Before I attended that meeting I felt quite alone but, afterwards, I realised that there are other colleagues who were once pharmacists and who, like me, are struggling to see if their qualifications can be recognised in Scotland and the rest of the UK. The experience motivated me to try to enrol on a pharmacy technician course. I was successful in getting a place, but from the start I was hesitant; I felt that the 12 years of learning and practice that I already had was being underestimated. I had also heard that there is a shortage of pharmacists in the UK, so I thought it would be more useful for me to pursue becoming recognised as a pharmacist here: after all, it would probably take the same amount of time as completing the pharmacy technician course.
Then, the pandemic changed everything. But, personally, I must say that this challenging time helped me to achieve things that I could not have accomplished in normal life. Skills Recognition Scotland arranged regular webinar sessions to help us prepare our personal statements and CVs, and explore how our experience would be useful to employers.
I started studying for the International English Language Testing System English exam, which is a requirement from the General Pharmaceutical Council (GPhC) for all overseas pharmacists for whom English is not their first language. Passing this was the first substantial step towards applying for a place on the GPhC’s Overseas Pharmacists Assessment Programme (OSPAP), a one-year postgraduate diploma for pharmacists who qualified overseas to get them up to speed for UK practice.
I’ve been accepted onto an OSPAP course but, sadly, there are no OSPAP courses in Scotland — so my family and I will need to move to England while I undertake the course. I have been accepted on to the University of Sunderland course and look forward to starting in September 2021.
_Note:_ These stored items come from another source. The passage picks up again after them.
(* ===== verification/ConsoleRun.v ===== *)
(** * The console on a concrete run

    A fresh console is set up, its administrator logs in and uses its token,
    also under a request id the audit log cannot take.  The properties of the
    console at concrete inputs. *)

From S2P Require Import Prelude GoBase Config Domain Codes Encoding Calendar Json JsonDecode Store Queries Reads Secrets Ledger HiLo Repo AdminRepo Webhook Services TxnQuery Api Auth Router AdminAuth AdminSetup AdminRoutes AdminTxns Processor Server Invariant Calls Grow System Safety Typed ServerProofs ServiceProofs AdminProofs SetupProofs AuditProofs Samples Witnesses Deployed.
From stdpp Require Import base gmap list strings relations.
From Stdlib Require Import ZArith Lia Ascii.

Local Open Scope string_scope.
Local Open Scope Z_scope.

Definition setupForm : adminSetupInitializeRequest := mkSetupRequest "root" "correct horse" "Acme" "".
Definition ctx : Context := mkContext "r1" None (fun _ => "") (fun _ => "").
Abbreviation setUp := (runH (handleInitialize ctx (Some setupForm)) demoProcessor s0).

Lemma setup_once_witness :
  httpCode setUp.2 = 201 /\ exists s w resp, runH (handleInitialize ctx (Some setupForm)) setUp.1.1 setUp.1.2 = (s, w, resp) /\
    httpCode resp <> 201 /\ w_db w = w_db setUp.1.2.
Proof.
  assert (httpCode setUp.2 = 201) as Hc by computed. split; [exact Hc|]. destruct setUp as [[s w] resp] eqn:E.
  eapply (setup_once ctx ctx (Some setupForm) (Some setupForm)); [exact E|exact Hc|apply rtc_refl].
Defined.

Lemma reachable0 : reachable s0.
Proof. by apply re_start. Qed.

Lemma login_after_setup_witness :
  httpCode setUp.2 = 201 /\ w_faults setUp.1.2 = [] /\
  exists h, CompareHashAndPassword h "correct horse" = true.
Proof.
  assert (httpCode setUp.2 = 201) as Hc by computed. assert (w_faults setUp.1.2 = []) as Hf by computed.
  split; [exact Hc|]. split; [exact Hf|]. destruct setUp as [[s w] resp] eqn:E.
  destruct (login_after_setup demoTokens ctx ctx setupForm "correct horse" demoProcessor s0 s w resp w reachable0 E Hc eq_refl
              Hf ltac:(discriminate)) as (h & Hh & _).
  exists h. exact Hh.
Defined.

(** ** A session *)

Definition loggedIn : Result error tokenPair := (IssueTokenPair demoTokens "root" s14).2.
Definition rootToken : string := match loggedIn with Ok p => accessToken p | Err _ => "" end.

Lemma token_round_trip_witness :
  exists p, loggedIn = Ok p /\
    ParseAndValidate demoTokens (refreshToken p) adminTokenTypeAccess s14 = (s14, Ok (Err "invalid token type")).
Proof.
  assert (is_ok loggedIn = true) as Hk by computed. unfold loggedIn in *.
  destruct (IssueTokenPair demoTokens "root" s14) as [w' [e|p]] eqn:E; [discriminate Hk|]. exists p. split; [reflexivity|].
  destruct (token_round_trip demoTokens "root" s14 w' p ltac:(discriminate) eq_refl E) as (now & _ & _ & _ & Hall).
  destruct (Hall s14 _ _ (surjective_pairing (timeNow s14))) as (_ & _ & Hr & _). exact Hr.
Defined.

Definition consoleHeaders (rid : string) (k : string) : string :=
  if String.eqb k "Authorization" then "Bearer " ++ rootToken
  else if String.eqb k "X-Request-Id" then rid else "".
(** The rotation of the secret of the merchant of the run. *)
Definition rotateRequest (rid : string) : Request :=
  mkRequest "POST" ("/admin/api/v1/merchants/" ++ mr_no acme ++ "/secret:rotate") (consoleHeaders rid) (Some "")
    (fun _ => "") (fun k => if String.eqb k "merchant_no" then mr_no acme else "").
Abbreviation rotated rid := (serveAdmin (Some (consoleHandler, demoTokens)) ARotateSecret (rotateRequest rid) demoProcessor s14).

(** A request without a header is turned away. *)
Definition bare : Request := mkRequest "GET" "/admin/api/v1/auth/me" (fun _ => "") None (fun _ => "") (fun _ => "").
Lemma bare_bears user now : ~ bears demoTokens bare user now.
Proof. intros (scheme & token & c & Hc & _). discriminate Hc. Qed.

Lemma console_needs_token_witness :
  exists w resp, serveAdmin (Some (consoleHandler, demoTokens)) AMe bare demoProcessor s14 = (demoProcessor, w, Some resp) /\
    httpCode resp = 401.
Proof.
  assert (is_ok (RequestIDMiddleware bare s14).2 = true) as Hk by computed.
  destruct (RequestIDMiddleware bare s14) as [w1 [e|rid]] eqn:E; [discriminate Hk|].
  destruct (console_needs_token demoTokens consoleHandler AMe bare demoProcessor s14 w1 _ rid _ eq_refl E
              (surjective_pairing (timeNow w1))) as [_ Hno].
  destruct (Hno (fun user => bare_bears user _)) as (w3 & resp & Hs & _ & Hc & _). exists w3, resp. split; [exact Hs|exact Hc].
Defined.

Lemma console_audited_witness :
  option_map httpCode (rotated "r2").2 = Some 200 /\
  exists row answer, log_of (rotated "r2").1.2 = (log_of s14 ++ [row])%list /\ (rotated "r2").2 = Some answer /\
    al_operator row = "root".
Proof.
  assert (length (log_of (rotated "r2").1.2) = S (length (log_of s14))) as Hl by computed.
  assert (option_map al_operator (last (log_of (rotated "r2").1.2)) = Some "root") as Ho by computed.
  split; [computed|]. destruct (serveAdmin _ _ _ _ _) as [[s w] resp] eqn:E. cbn [fst snd] in *.
  destruct (console_audited consoleHandler demoTokens ARotateSecret (rotateRequest "r2") demoProcessor s14 s w resp E)
    as [H|(row & answer & _ & _ & _ & _ & H & Ha & _)]; rewrite H in Hl, Ho.
  - exfalso. exact (Nat.neq_succ_diag_r _ Hl).
  - exists row, answer. split; [exact H|]. split; [exact Ha|]. rewrite last_snoc in Ho. injection Ho as Ho. exact Ho.
Defined.

Definition longID : string := srepeat "x"%char 65.
Lemma long_request_id_unaudited_witness :
  option_map httpCode (rotated longID).2 = Some 200 /\ log_of (rotated longID).1.2 = log_of s14.
Proof.
  split; [computed|].
  refine (long_request_id_unaudited consoleHandler demoTokens ARotateSecret (rotateRequest longID) demoProcessor s14 s14 longID _ _).
  - reflexivity.
  - vm_compute. reflexivity.
Defined.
The support I found through the Scottish government skills recognition process has been invaluable. It helped benchmark the skills I developed as a pharmacist in Egypt, and link them to the Scottish Credit and Qualifications Framework, so that employers in Scotland can understand the skills I have. I was delighted to have my skills and experience benchmarked at level 10 of the Scottish credit and qualifications framework, which is equivalent to a degree.
In addition to this, Skills Recognition Scotland supported me in becoming a member of the Royal Pharmaceutical Society (RPS). The RPS provide pharmacists, both in the UK and overseas, with invaluable resources and membership keeps me updated with the pharmacy landscape in Scotland and the rest of the UK. On 11 May 2021, I took part in a webinar with Clare Morrison, director of RPS Scotland, and Laura Wilson, practice and policy lead for RPS Scotland. The webinar was really helpful in explaining what RPS membership can offer pharmacists like me, including mentorship opportunities, resources, peer support and webinars.
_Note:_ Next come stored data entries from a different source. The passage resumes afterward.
(** What [load_waveform_capture] returns. *)
Record Loaded (F : Type) := mkLoaded {
  time_array : list F;
  voltage_array : list F;
  preamble : pyval F;
  metadata : pyval F;
  num_samples : pyval F;
  voltage_range_v : pyval F;
  time_range_ms : pyval F;
}.
Arguments mkLoaded {F}.
Arguments time_array {F}.
Arguments voltage_array {F}.
Arguments preamble {F}.
Arguments metadata {F}.
Arguments num_samples {F}.
Arguments voltage_range_v {F}.
Arguments time_range_ms {F}.

Definition newline : string := String (Ascii.ascii_of_nat 10) EmptyString.

Section Persistence.
Context {F : Type} `{Numeric F} `{PathLib}.

Definition dict_of_members {V} (members : list (string * V)) : gmap string V :=
  fold_left (λ d kv, <[kv.1 := kv.2]> d) members ∅.

Definition json_encode (v : pyval F) : jsonval F :=
  match v with
  | PScalar x => JScalar x
  | PTuple items => JArray items
  | PList items => JArray items
  | PDict d => JObject (map_to_list d)
  end.

Definition json_decode (j : jsonval F) : pyval F :=
  match j with
  | JScalar x => PScalar x
  | JArray items => PList items
  | JObject members => PDict (dict_of_members members)
  end.

(** [json.dump(data, f)] and [json.load(f)] on an open file *)
Definition json_dump (path : string) (data : gmap string (pyval F))
  : io (gmap string (file F)) unit := λ fs,
  (Ok (), <[path := JsonText (prod_map id json_encode <$> map_to_list data)]> fs).

Definition json_load (path : string) : io (gmap string (file F)) (gmap string (pyval F)) := λ fs,
  match fs !! path with
  | Some (JsonText members) =>
      (Ok (dict_of_members (prod_map id json_decode <$> members)), fs)
  | Some _ => (Raise ValueError, fs)
  | None => (Raise (FileNotFoundError path), fs)
  end.

(** [np.savez_compressed(path, time_array=..., voltage_array=...)] *)
Definition np_savez_compressed (path : string) (time_array voltage_array : list F)
  : io (gmap string (file F)) unit := λ fs,
  (Ok (), <[path := NpzArchive (<["time_array" := time_array]>
                                 (<["voltage_array" := voltage_array]> ∅))]> fs).

(** [np.load(path)] *)
Definition np_load (path : string) : io (gmap string (file F)) (gmap string (list F)) := λ fs,
  match fs !! path with
  | Some (NpzArchive arrays) => (Ok arrays, fs)
  | Some _ => (Raise ValueError, fs)
  | None => (Raise (FileNotFoundError path), fs)
  end.

(** [d[key]] *)
Definition getitem {V} (d : gmap string V) (key : string) : result V :=
  or_raise (KeyError key) (d !! key).

(** [path.exists()] *)
Definition path_exists (path : string) (fs : gmap string (file F)) : bool :=
  bool_decide (is_Some (fs !! path)).

(** [np.min(a)] and [np.max(a)] of a non-empty array [x :: xs]. *)
Definition np_min (x : F) (xs : list F) : F := fold_left nmin xs x.
Definition np_max (x : F) (xs : list F) : F := fold_left nmax xs x.

(** The [(min, max) if len(a) > 0 else (0, 0)] of lines 124 and 125. *)
Definition range_items (a : list F) : list (scalar F) :=
  match a with
  | x :: xs => [PyFloat (np_min x xs); PyFloat (np_max x xs)]
  | [] => [PyInt 0; PyInt 0]
  end.

Definition value_range (a : list F) : pyval F := PTuple (range_items a).

(** Lines 120-126: the dictionary written to the sidecar. *)
Definition json_data (time_array voltage_array : list F)
    (preamble : gmap string (scalar F))
    (metadata : option (gmap string (scalar F))) : gmap string (pyval F) :=
  <["preamble" := PDict preamble]>
  (<["metadata" := PDict (default ∅ metadata)]>
  (<["num_samples" := PScalar (PyInt (Z.of_nat (length voltage_array)))]>
  (<["time_range_ms" := value_range time_array]>
  (<["voltage_range_v" := value_range voltage_array]> ∅)))).

(** [base = filepath.with_suffix(''); base.with_suffix('.npz');
    base.with_suffix('.json')] *)
Definition derived_paths (filepath : string) : result (string * string) :=
  base ← with_suffix filepath "";
  npz_path ← with_suffix base ".npz";
  json_path ← with_suffix base ".json";
  mret (npz_path, json_path).

(** The store keeps files by path, so the [mkdir] of the parent directory
    has nothing to do; the prints are left out. *)
Definition save_waveform_capture (filepath : string)
    (time_array voltage_array : list F) (preamble : gmap string (scalar F))
    (metadata : option (gmap string (scalar F)))
  : io (gmap string (file F)) (gmap string string) :=
  '(npz_path, json_path) ← lift (derived_paths filepath);
  np_savez_compressed npz_path time_array voltage_array;;
  json_dump json_path (json_data time_array voltage_array preamble metadata);;
  mret (<["npz_path" := npz_path]> (<["json_path" := json_path]> ∅)).

Definition not_found_message (npz_path json_path : string) : string :=
  "Waveform files not found. Looking for:" +:+ newline +:+ "  " +:+ npz_path
    +:+ newline +:+ "  " +:+ json_path.

Definition load_waveform_capture (filepath : string)
  : io (gmap string (file F)) (Loaded F) :=
  '(npz_path, json_path) ← lift (derived_paths filepath);
  npz_exists ← (λ fs, (Ok (path_exists npz_path fs), fs));
  json_exists ← (λ fs, (Ok (path_exists json_path fs), fs));
  if negb npz_exists || negb json_exists
  then lift (Raise (FileNotFoundError (not_found_message npz_path json_path)))
  else
    data ← np_load npz_path;
    time_array ← lift (getitem data "time_array");
    voltage_array ← lift (getitem data "voltage_array");
    json_data ← json_load json_path;
    preamble ← lift (getitem json_data "preamble");
    let metadata := default (PDict ∅) (json_data !! "metadata") in
    num_samples ← lift (getitem json_data "num_samples");
    voltage_range_v ← lift (getitem json_data "voltage_range_v");
    time_range_ms ← lift (getitem json_data "time_range_ms");
    mret (mkLoaded time_array voltage_array preamble metadata num_samples
                   voltage_range_v time_range_ms).

End Persistence.

(** ** Reference instances, for running the embedding on examples *)

Module Decimal.

(** A plain decimal reader into the rationals: sign, digits with an
    optional fraction, optional exponent. *)
Fixpoint leading_digits (l : list byte) (acc : Z) (count : nat) : Z * nat * list byte :=
  match l with
  | b :: l' =>
      if is_digit b then leading_digits l' (acc * 10 + digit_value b) (S count)
      else (acc, count, l)
  | [] => (acc, count, [])
  end.

Definition signed (l : list byte) : bool * list byte :=
  match l with
  | b :: rest =>
      if code b =? 45 then (true, rest)
      else if code b =? 43 then (false, rest)
      else (false, l)
  | [] => (false, [])
  end.

Definition scale (m e : Z) : Qc := Q2Qc (inject_Z m * Qpower (10 # 1) e).

Definition read (s : string) : option Qc :=
  let '(negative, l1) := signed (strip_bytes is_space_str (list_byte_of_string s)) in
  let '(whole, n1, l2) := leading_digits l1 0 0 in
  let '(m, n2, l3) :=
    match l2 with
    | b :: rest => if code b =? 46 then leading_digits rest whole 0 else (whole, 0%nat, l2)
    | [] => (whole, 0%nat, [])
    end in
  if (n1 + n2 =? 0)%nat then None
  else
    let mantissa := if negative : bool then - m else m in
    match l3 with
    | [] => Some (scale mantissa (- Z.of_nat n2))
    | b :: rest =>
        if (code b =? 101) || (code b =? 69) then
          let '(eneg, digits) := signed rest in
          match leading_digits digits 0 0 with
          | (e, S _, []) =>
              Some (scale mantissa ((if eneg : bool then - e else e) - Z.of_nat n2))
          | _ => None
          end
        else None
    end.

#[global] Instance builtins : Builtins Qc := {|
  py_float := read;
  int_beyond_ascii := λ _, None;
  decode_beyond_ascii := λ _, None;
|}.

End Decimal.

Module Posix.

(** [with_suffix] on a path string that is already in pathlib's normal
    form: the name is what follows the last slash, its suffix starts at
    its last dot when that dot is neither its first nor its last
    character. *)
Fixpoint before_slash (r : list byte) : list byte :=
  match r with
  | b :: r' => if code b =? 47 then [] else b :: before_slash r'
  | [] => []
  end.

Definition split_name (l : list byte) : list byte * list byte :=
  let name_rev := before_slash (rev l) in
  (rev (drop (length name_rev) (rev l)), rev name_rev).

Fixpoint stem_rev (seen : list byte) (r : list byte) : option (list byte) :=
  match r with
  | [] => None
  | b :: r' =>
      if code b =? 46
      then match seen, r' with
           | _ :: _, _ :: _ => Some r'
           | _, _ => None
           end
      else stem_rev (b :: seen) r'
  end.

Definition stem (name : list byte) : list byte :=
  match stem_rev [] (rev name) with
  | Some r => rev r
  | None => name
  end.

Definition with_suffix_bytes (p suffix : list byte) : result (list byte) :=
  let '(dir, name) := split_name p in
  match name, suffix with
  | [], _ => Raise ValueError
  | _, [] => Ok (dir ++ stem name)
  | _, d :: _ :: _ =>
      if code d =? 46 then Ok (dir ++ stem name ++ suffix) else Raise ValueError
  | _, _ => Raise ValueError
  end.

#[global] Instance pathlib : PathLib := {|
  with_suffix := λ p suffix,
    string_of_list_byte <$>
      with_suffix_bytes (list_byte_of_string p) (list_byte_of_string suffix);
|}.

End Posix.

(** Adding the constant [k] to every raw byte (used only to state the
    shift property; the program has no such operation). *)
Definition byte_of_Z (z : Z) : byte :=
  match Byte.of_N (Z.to_N z) with Some b => b | None => x00 end.

Definition shift_bytes (k : Z) (B : list byte) : list byte :=
  (λ b, byte_of_Z (Z.of_N (Byte.to_N b) + k)) <$> B.

Definition in_uint8 (z : Z) : Prop := 0 ≤ z ≤ 255.

(** ** Example data *)

Module Example.

(** A [:WAV:PRE?] reply in the oscilloscope's format: format, type,
    points, count, xincrement, xorigin, xreference, yincrement, yorigin,
    yreference. *)
Definition preamble_reply : string :=
  "0,0,4,1,1.000000e-06,-6.000000e-04,0,4.132813e-02,0,127".

(** A session about to answer the preamble query with [reply] and then
    to deliver the bytes [pending]. *)
Definition session_replying (reply pending : string) : Fake.session :=
  Fake.mk 5000 "utf-8" true [reply] (list_byte_of_string pending) [].

Definition session (pending : string) : Fake.session :=
  session_replying preamble_reply pending.

Definition scope_on (s : Fake.session) : RigolInstrument Fake.session :=
  mkRigolInstrument 1 s
    "RIGOL TECHNOLOGIES,DS1104Z Plus,DS1ZA000000001,00.04.04.SP4" "oscilloscope".

Definition scope (pending : string) : RigolInstrument Fake.session :=
  scope_on (session pending).

(** A session whose link is down: every transfer raises [VisaIOError]. *)
Definition dead_session : Fake.session :=
  Fake.mk 2000 "ascii" false [] [] [].

(** A pair of artifacts that disagree: one sample stored, five recorded. *)
Definition mismatched_store : gmap string (file float) :=
  <["cap.npz" := NpzArchive (<["time_array" := [0%float]]>
                             (<["voltage_array" := [1%float]]> ∅))]>
  (<["cap.json" := JsonText [("preamble", JObject []);
                             ("metadata", JObject []);
                             ("num_samples", JScalar (PyInt 5));
                             ("time_range_ms", JArray [PyInt 0; PyInt 0]);
                             ("voltage_range_v", JArray [PyInt 0; PyInt 0])]]> ∅).

(** A sidecar without its array store. *)
Definition sidecar_only : gmap string (file float) :=
  <["cap.json" := JsonText [("preamble", JObject []);
                            ("num_samples", JScalar (PyInt 0))]]> ∅.

End Example.

(** A bench of scripted instruments, opened by resource name. *)
Module Bench.

Definition answering (idn : string) : Fake.session :=
  Fake.mk 2000 "ascii" true [idn] [] [].

Definition open_resource (name : string) : result Fake.session :=
  if contains "::GEN" name
  then Ok (answering "Rigol Technologies,DG1022Z,DG1ZA000000001,03.01.12")
  else if contains "::OSC" name
  then Ok (answering "RIGOL TECHNOLOGIES,DS1104Z Plus,DS1ZA000000001,00.04.04.SP4")
  else if contains "::DEAD" name
  then Raise VisaIOError
  else Ok (answering "ACME,Multimeter 3000").

End Bench.

(** ** Vocabulary of the properties *)

(** A statement that leaves the session's timeout as it found it,
    whether it returns or raises. *)
Definition keeps_timeout {T} `{Transport T} {A}
    (m : io (RigolInstrument T) A) : Prop :=
  ∀ osc, inst_timeout (inst (m osc).2) = inst_timeout (inst osc).

(** The identification query fails in the transport: the write of
    [*IDN?] raises [VisaIOError], or the write goes through and the read
    of the answer raises it. *)
Definition idn_query_fails {T} `{Transport T} (i : T) : Prop :=
  (inst_write "*IDN?" i).1 = Raise VisaIOError ∨
  ∃ i', inst_write "*IDN?" i = (Ok (), i') ∧ (inst_read i').1 = Raise VisaIOError.

(** Field [i] of a preamble reply (empty when the reply has no such
    field). *)
Definition preamble_field (reply : string) (i : nat) : string :=
  default EmptyString (split "," reply !! i).

(** The exceptions by which the parsing statements reject a reply: a
    missing field is an [IndexError], a field that does not convert a
    [ValueError]. *)
Definition MalformedPreamble (e : exn) : Prop :=
  e = IndexError ∨ e = ValueError.

(** The number a run of ASCII digits writes in base ten. *)
Definition decimal (digits : list byte) : Z :=
  fold_left (λ acc b, acc * 10 + digit_value b) digits 0.

(** A block header [#], a digit [d], then [d > 0] ASCII digits. *)
Definition well_formed_header (d : byte) (digits : list byte) : Prop :=
  is_digit d = true ∧
  digit_value d = Z.of_nat (length digits) ∧
  (0 < length digits)%nat ∧
  forallb is_digit digits = true.

(** A value as it comes back from the sidecar: a tuple comes back as a
    list, everything else as it was. *)
Definition as_stored {F} (v : pyval F) : pyval F :=
  match v with
  | PTuple items => PList items
  | _ => v
  end.

(** The sum of a sequence of rationals. *)
Definition exact_total (l : list Qc) : Qc := fold_right Qcplus (Q2Qc 0) l.

(** ASCII lower-casing, to state that classification ignores case. *)
Definition lower_byte (b : byte) : byte :=
  if (65 <=? code b) && (code b <=? 90)
  then match Byte.of_N (Byte.to_N b + 32) with Some l => l | None => b end
  else b.

Definition lower (s : string) : string :=
  string_of_list_byte (lower_byte <$> list_byte_of_string s).

(** * Properties *)

Section CalibrationFacts.
Context {F : Type} `{Numeric F}.

Lemma length_frombuffer_uint8 (B : list byte) :
  length (frombuffer_uint8 B) = length B.
Proof. apply length_fmap. Qed.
Reading The Pharmaceutical Journal allows me to learn more about pharmacy in Great Britain. Although I’m yet to practice pharmacy in the UK, I have noticed a few differences between the role here and in Egypt. To give just one example, the pharmacist role in Egypt combines the roles of both pharmacy and pharmacy technician in the UK.
I think the experience that overseas pharmacists bring makes a real contribution to the UK. Developments in the healthcare system mean there’s an increasing demand for collaborative work between healthcare professionals from different backgrounds. Diversity of experience strengthens our healthcare system, and improves the quality and safety of patient care.
My advice for other pharmacists who have had similar experiences to me is, simply: never give up. Nothing is impossible. There is always light at the end of the tunnel. And when you get there, you will be thrilled at how you have achieved things that you once believed impossible.